REQUIRED ACTION:
Please repeat, from the entries that follow, the lines from the one containing "Definition marks := list (nat * str)." through the one containing "Variable A : Type." exactly, adding nothing.

-- Opening Marker --

(** * Image reference rewriter ([scripts/update_images.py])

    The script walks a directory tree, reads every [*.html] file outside
    [node_modules] directories, substitutes the [jpg]/[png] extension of
    [<img ... src=...>] references by [webp] with one regular-expression
    substitution, and writes the file back when the text changed.

    The development has three parts: the regular-expression engine the
    script calls ([re.compile], [Pattern.sub]) restricted to the operators
    the pattern uses, the script itself over a small file-system model, and
    the properties of both. *)

From Stdlib Require Import String Ascii.
From Stdlib Require Import List NArith Bool Arith Lia.
Import ListNotations.

Set Implicit Arguments.

(** ** Text

    A Python [str] is a sequence of Unicode code points. *)

Definition char := N.
Definition str := list char.

Definition text (s : string) : str :=
  map N_of_ascii (list_ascii_of_string s).

(** The double quote, which a string literal cannot hold conveniently. *)
Definition dq : char := 34%N.

(** [html s] is [text s] with every backquote standing for a double
    quote; the sample documents below are written with it. *)
Definition html (s : string) : str :=
  map (fun ch => if N.eqb ch 96 then dq else ch) (text s).

Definition str_eqb (a b : str) : bool :=
  if list_eq_dec N.eq_dec a b then true else false.

(** ** The regular-expression engine *)

Module Sre.

(** [Py_UNICODE_ISSPACE]: the code points [\s] accepts in a [str]
    pattern. *)
Definition unicode_isspace (ch : char) : bool :=
  ((9 <=? ch) && (ch <=? 13) || (28 <=? ch) && (ch <=? 32)
   || (ch =? 0x85) || (ch =? 0xA0) || (ch =? 0x1680)
   || (0x2000 <=? ch) && (ch <=? 0x200A)
   || (ch =? 0x2028) || (ch =? 0x2029) || (ch =? 0x202F)
   || (ch =? 0x205F) || (ch =? 0x3000))%N.

(** [_sre.unicode_tolower], on the code points whose lower case is an ASCII
    letter: the Latin capitals, U+0130 (capital I with dot above) and
    U+212A (the Kelvin sign).  No other code point has an ASCII letter,
    U+0131 or U+017F as its lower case without being that code point, so
    the identity elsewhere is all that literals taken from ASCII can
    observe. *)
Definition unicode_tolower (ch : char) : char :=
  (if (65 <=? ch) && (ch <=? 90) then ch + 32
   else if ch =? 0x130 then 0x69
   else if ch =? 0x212A then 0x6B
   else ch)%N.

(** [_sre.unicode_iscased] on ASCII: the letters. *)
Definition unicode_iscased (ch : char) : bool :=
  ((65 <=? ch) && (ch <=? 90) || (97 <=? ch) && (ch <=? 122))%N.

(** [_EXTRA_CASES] of [re/_casefix.py] at the ASCII keys: lower-case code
    points with the same upper case as the key. *)
Definition extra_cases (lo : char) : list char :=
  (if lo =? 0x69 then [0x131]         (* i: dotless i *)
   else if lo =? 0x73 then [0x17F]    (* s: long s *)
   else [])%N.

(** A [LITERAL av] compiled under [IGNORECASE] in a [str] pattern: an
    uncased literal stays [LITERAL]; a cased one becomes
    [LITERAL_UNI_IGNORE lo], or [IN_UNI_IGNORE] over [lo] and its extra
    cases, both tested on the lower case of the subject character. *)
Definition literal_ignore (av ch : char) : bool :=
  if unicode_iscased av then
    let lo := unicode_tolower av in
    existsb (N.eqb (unicode_tolower ch)) (lo :: extra_cases lo)
  else (ch =? av)%N.

(** Members of a character set. *)
Inductive set_item : Type :=
  | Set_literal (av : char)
  | Category_space.

Definition set_item_ok (i : set_item) (ch : char) : bool :=
  match i with
  | Set_literal av => literal_ignore av ch
  | Category_space => unicode_isspace ch
  end.

(** The codes of width one ([_UNIT_CODES] of the compiler). *)
Inductive unit_code : Type :=
  | Literal (av : char)
  | Not_literal (av : char)
  | In (negate : bool) (items : list set_item).

Definition unit_ok (u : unit_code) (ch : char) : bool :=
  match u with
  | Literal av => literal_ignore av ch
  | Not_literal av => negb (literal_ignore av ch)
  | In negate items => xorb negate (existsb (fun i => set_item_ok i ch) items)
  end.

(** Parsed patterns.  [Max_repeat lo u] is a greedy repeat without upper
    bound of a code of width one (the compiler's [REPEAT_ONE]). *)
Inductive pattern : Type :=
  | Unit (u : unit_code)
  | Max_repeat (lo : nat) (u : unit_code)
  | Seq (p q : pattern)
  | Branch (p q : pattern)
  | Subpattern (group : nat) (p : pattern).

(** Captured groups, latest binding first. *)
Definition marks := list (nat * str).

Fixpoint lookup (g : nat) (m : marks) : option str :=
  match m with
  | [] => None
  | (g', s) :: m' => if Nat.eqb g g' then Some s else lookup g m'
  end.

(** The text consumed between the subject [s] and its suffix [s']. *)
Definition consumed (s s' : str) : str :=
  firstn (length s - length s') s.

Section Engine.

Variable A : Type.

(** [REPEAT_ONE]: take as many characters as match, then give them back one
    at a time until the rest of the pattern matches, never below [lo]. *)
Fixpoint repeat_one (u : unit_code) (lo : nat) (s : str)
    (k : str -> option A) : option A :=
  let stop := match lo with O => k s | S _ => None end in
  match s with
  | ch :: s' =>
      if unit_ok u ch then
        match repeat_one u (pred lo) s' k with
        | Some r => Some r
        | None => stop
        end
      else stop
  | [] => stop
  end.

-- Closing Marker --

ANSWER BOX:
Definition marks := list (nat * str).

Fixpoint lookup (g : nat) (m : marks) : option str :=
  match m with
  | [] => None
  | (g', s) :: m' => if Nat.eqb g g' then Some s else lookup g m'
  end.

(** The text consumed between the subject [s] and its suffix [s']. *)
Definition consumed (s s' : str) : str :=
  firstn (length s - length s') s.

Section Engine.

Variable A : Type.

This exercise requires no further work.